A few ways that I’ve coped with anxiety:
Meditated, prayed, sailed, hiked, swam, skied, posted to SmartPatients.com, chatted online, phoned my Fourth Angel mentor, listened to audiobooks, hugged my wife Katharina, practiced guided imagery, and swapped tales with other cancer survivors.
Also, I’ve watched Patriot games outside in the cold on a television mounted on a tree with a bonfire roaring in the backyard of my friend John Meehan, with my other friend Chris Fox, cracking wise and laughing.
At various times, I’ve swallowed pills (lorazepam), drank alcohol, and gorged on junk food.
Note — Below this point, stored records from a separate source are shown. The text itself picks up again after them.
(** The Number of a string on the sample hosts: the empty string is 0, a
    string of decimal digits is the integer it spells, every other string
    is [NaN]. *)
Definition sample_StringToNumber (s : jsstring) : Number :=
  if forallb is_digit s
  then Number_of_Z (fold_left (fun acc c => acc * 10 + (Z.of_N c - 48)) s 0)
  else nan.

(** The bytes the sample hosts write for every workbook. *)
Definition sample_xlsx : list Byte.byte := [Byte.x50; Byte.x4b; Byte.x03; Byte.x04].

(** A host whose PDF library, model and parser are given, on a disk with
    the given faults; paths are joined under [/app]. *)
Definition sample_host
    (load : list Byte.byte -> option Json -> Completion (list Byte.byte))
    (extract : list Byte.byte -> Completion jsstring)
    (answer : Completion jsstring)
    (parse : jsstring -> Completion Json)
    (fault : FsOp -> jsstring -> option Error) : Host :=
  {| PdfDoc := list Byte.byte;
     PDFDocument_load := load;
     PdfDoc_save := fun doc => Normal doc;
     pdf := extract;
     generateContent := fun _ _ => answer;
     chat_completion := fun _ => answer;
     JSON_parse := parse;
     path_join_dirname := fun parts => join (lit "/") (lit "/app" :: parts);
     disk_fault := fault;
     writeBuffer := fun _ => Normal sample_xlsx;
     Date_now := fun t => 1700000000000 + Z.of_nat t;
     Math_random_toString36 := fun _ => lit "0.4fzyo82mvyr";
     toUpperCase := List.map ascii_upper;
     Number_toString := sample_Number_toString;
     StringToNumber := sample_StringToNumber |}.

Definition healthy_disk : FsOp -> jsstring -> option Error := fun _ _ => None.

(** A parser that accepts the empty object and nothing else. *)
Definition parse_empty_object (s : jsstring) : Completion Json :=
  if bool_decide (s = lit "{}") then Normal (JObj [])
  else Throw (new_Error "Unexpected token in JSON").

(** A parser that hands back the very string it was given, to see which
    part of the answer reaches [JSON.parse]. *)
Definition parse_echo (s : jsstring) : Completion Json := Normal (JStr s).

(** A host whose library opens every PDF, whose model answers with an
    empty object and whose parser is the echo. *)
Definition echo_host : Host :=
  sample_host (fun bytes _ => Normal bytes) (fun _ => Normal (lit "01/02/2024 COFFEE 120"))
    (Normal (lit "{}")) parse_echo healthy_disk.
It’s called self-medication, I’ve tried to be moderate in my use, and I know all of these things are not terribly healthy. But don’t judge me and I won’t judge you.
I’ve repeated mantras, such as “What will be will be,” “Don’t worry be happy,” “Breathe,” “This too shall pass,” and “Surface agitation.”
The last mantra needs some context. It refers to a point Jon Kabat-Zinn makes in his very helpful book, Full Catastrophe Living (I would recommend that anyone trying to cope constructively with stress listen to it rather than read it. For weeks, I listened to little else, and after a while it wasn’t even necessary to hear the passages in order — Shuffle was just fine).
Our thoughts and consciousness are like an ocean, lake, or other body of water, placid and still until the wind intervenes, rippling or roiling the surface, he says. Meanwhile, just a few feet beneath the surface, the wind’s impact is far less pronounced, and decreases even more much deeper below.
When I tell myself “Surface agitation,” it’s a reminder that there is calm below, and maybe even ahead. The trick is trying to find that sense of calm. It takes work, and many different approaches.
My aim is to use healthy approaches as much as possible. I’m not always successful but that doesn’t mean I won’t keep trying.